Sami Bouajila : Le cinéaste a écrit en pensant à moi, il m’a envoyé le scénario. Dès la première lecture, j’ai vu que c’était une perle. Et après la rencontre n’a fait que confirmer mon sentiment. J’ai eu à affaire à un cinéaste comme j’aime, surtout pour un premier film : inspiré, une grande acuité, une belle direction, une écriture très épurée. Nos deux personnages sont aussi en perdition dans des espaces de westerns, déserts. C »était super. Le rôle était magnifique, assez emblématique, parce que partagé, traversé par plein de choses. Ce personnage fonctionnait en duo avec ma partenaire (Najla Ben Abdallah, ndlr). C’était passionnant.

Cela change-t-il quelque chose qu'il soit tunisien?

Sa nationalité n’a rien à voir. Il me fait penser à Bentoumi, Kechiche ou Desplechin. Il faut voir l'artiste comme un artiste. Il faut sortir des cloisons. Le cinéma comme la musique sont universels. J’aime les rôles qui me sont proposés. Je voudrais juste faire la même chose avec plus d'ampleur. J'aime rencontrer des cinéastes étrangers, des auteurs français. J'aime les personnages qui ont des choses à dire, des choses à défendre, qui ont un point de vue et un regard qui surprend.

Qu'entendez-vous par "plus d'ampleur"?

Donner de l’ampleur, c’est comme pour un tableau. On commence quelque chose et puis, le tableau   la dimension qu'on veut bien lui donner. Il n’y a pas de fin dans ce métier-là Je me suis inscris sur la longueur. Ça ne peut-être qu’empirique.

Avec une carrière qui a près de trente ans, est-ce que les propositions évoluent?
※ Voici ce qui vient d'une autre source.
Lemma record_refines rows e : dated rows →
  record e (file_of rows) = (file_of (fst (spec_record e rows)), snd (spec_record e rows)).
Proof.
  intros Hd. unfold record, bind, get, lift. rewrite read_file by done. unfold spec_record, too_early, running_total.
  destruct (match list.last rows with Some s => _ | None => _ end); [done|]. cbn [reject].
  pose proof (append_file rows (session_of e (dadd (running_total rows) (e_session_pnl e)))) as Ha.
  unfold running_total in Ha. unfold ledger_append, modify in *. cbn [fst] in Ha. by rewrite Ha.
Qed.

Lemma spec_record_dated rows e : dated rows → real_date (e_session_date e) → dated (fst (spec_record e rows)).
Proof.
  intros Hd He. unfold spec_record. destruct (too_early rows e); [done|]. apply Forall_app. split; [done|].
  by repeat constructor.
Qed.

(** Recording a sequence of sessions; a refused one leaves the file as it was. *)
Definition record_all (es : list entry) (file : PaperLedger) : PaperLedger :=
  fold_left (fun file e => fst (record e file)) es file.

Definition accepted (es : list entry) (rows : list PaperSession) : list PaperSession :=
  fold_left (fun rows e => fst (spec_record e rows)) es rows.

(** Every row's date is after the row's before it, and its total is that row's plus its own result. *)
Fixpoint chained (total : decimal) (rows : list PaperSession) : Prop :=
  match rows with
  | [] => True
  | s :: rows => ps_cumulative_pnl s = dadd total (session_pnl s)
                 ∧ Forall (fun r => session_date s < session_date r) rows
                 ∧ chained (ps_cumulative_pnl s) rows
  end.

Lemma chained_snoc rows : forall total s, chained total rows →
  match list.last rows with Some r => session_date r < session_date s | None => True end →
  ps_cumulative_pnl s = dadd (match list.last rows with Some r => ps_cumulative_pnl r | None => total end) (session_pnl s) →
  chained total (rows ++ [s]).
Proof.
  induction rows as [|r rows IH]; intros total s Hc Hl Hcum; [cbn; by repeat constructor|].
  destruct Hc as (H1 & H2 & H3). cbn [app chained].
  assert (Hlt : session_date r < session_date s).
  { destruct rows as [|r2 rows]; [exact Hl|]. rewrite list.last_cons_cons in Hl.
    destruct (list.last (r2 :: rows)) as [z|] eqn:Ez; [|by apply list.last_None in Ez].
    rewrite List.Forall_forall in H2. assert (Hin : In z (r2 :: rows)).
    { apply list.last_Some in Ez as [l' ->]. apply in_app_iff. right. by left. }
    specialize (H2 _ Hin). unfold date in *. lia. }
  split; [done|]. split; [apply Forall_app; split; [done|by repeat constructor]|].
  apply IH; [done| |].
  - destruct rows as [|r2 rows]; [done|]. by rewrite list.last_cons_cons in Hl.
  - destruct rows as [|r2 rows]; [exact Hcum|]. rewrite list.last_cons_cons in Hcum.
    destruct (list.last (r2 :: rows)) eqn:Ez; [exact Hcum|by apply list.last_None in Ez].
Qed.

Lemma spec_record_chained rows e : chained d0 rows → chained d0 (fst (spec_record e rows)).
Proof.
  intros Hc. unfold spec_record, too_early. destruct (list.last rows) as [r|] eqn:El.
  - destruct (Z.leb_spec (e_session_date e) (session_date r)) as [|Hlt]; [done|]. cbn [fst].
    apply chained_snoc; [done|by rewrite El|]. unfold running_total. by rewrite El.
  - cbn [fst]. apply chained_snoc; [done|by rewrite El|]. unfold running_total. by rewrite El.
Qed.

Lemma chained_total rows : forall total, chained total rows →
  match list.last rows with Some s => ps_cumulative_pnl s | None => total end
  = foldl dadd total (map session_pnl rows).
Proof.
  induction rows as [|r rows IH]; intros total Hc; [done|]. destruct Hc as (H1 & _ & H3). cbn [map foldl].
  rewrite <- H1, <- (IH _ H3). destruct rows as [|r2 rows]; [done|]. rewrite list.last_cons_cons.
  destruct (list.last (r2 :: rows)) eqn:Ez; [done|by apply list.last_None in Ez].
Qed.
Ce sont les projets qui me choisissent. Avec le temps, comme vous le dites si bien, il y a une évidence qui se fait. Et du coup j’acquiers une certaine sérénité, et les choses sont encore plus évidentes. J'ai le sentiment de ne faire que commencer, à maîtriser mon instrument. Ce que vous dîtes, je l’ai initié assez tôt. Faire attention de ne pas me retrouver, cantonné, prisonnier dans un seul registre. Après, je n’ai fait que cultiver cette chose-là. Ce que j'essaie de dire, c'est que j'ai l'impression d'atteindre un âge de maturité en tant que personne. Je pense que dans mon travail, je le ressens ainsi.

Mais depuis Indigènes en 2006, et votre prix d'interprétation collectif à Cannes (partagé avec Jamel Debbouze, Samy Naceri, Roschdy Zem et Bernard Blancan), on a quand même le sentiment que l'ouverture aux acteurs issus de minorités visibles commence seulement?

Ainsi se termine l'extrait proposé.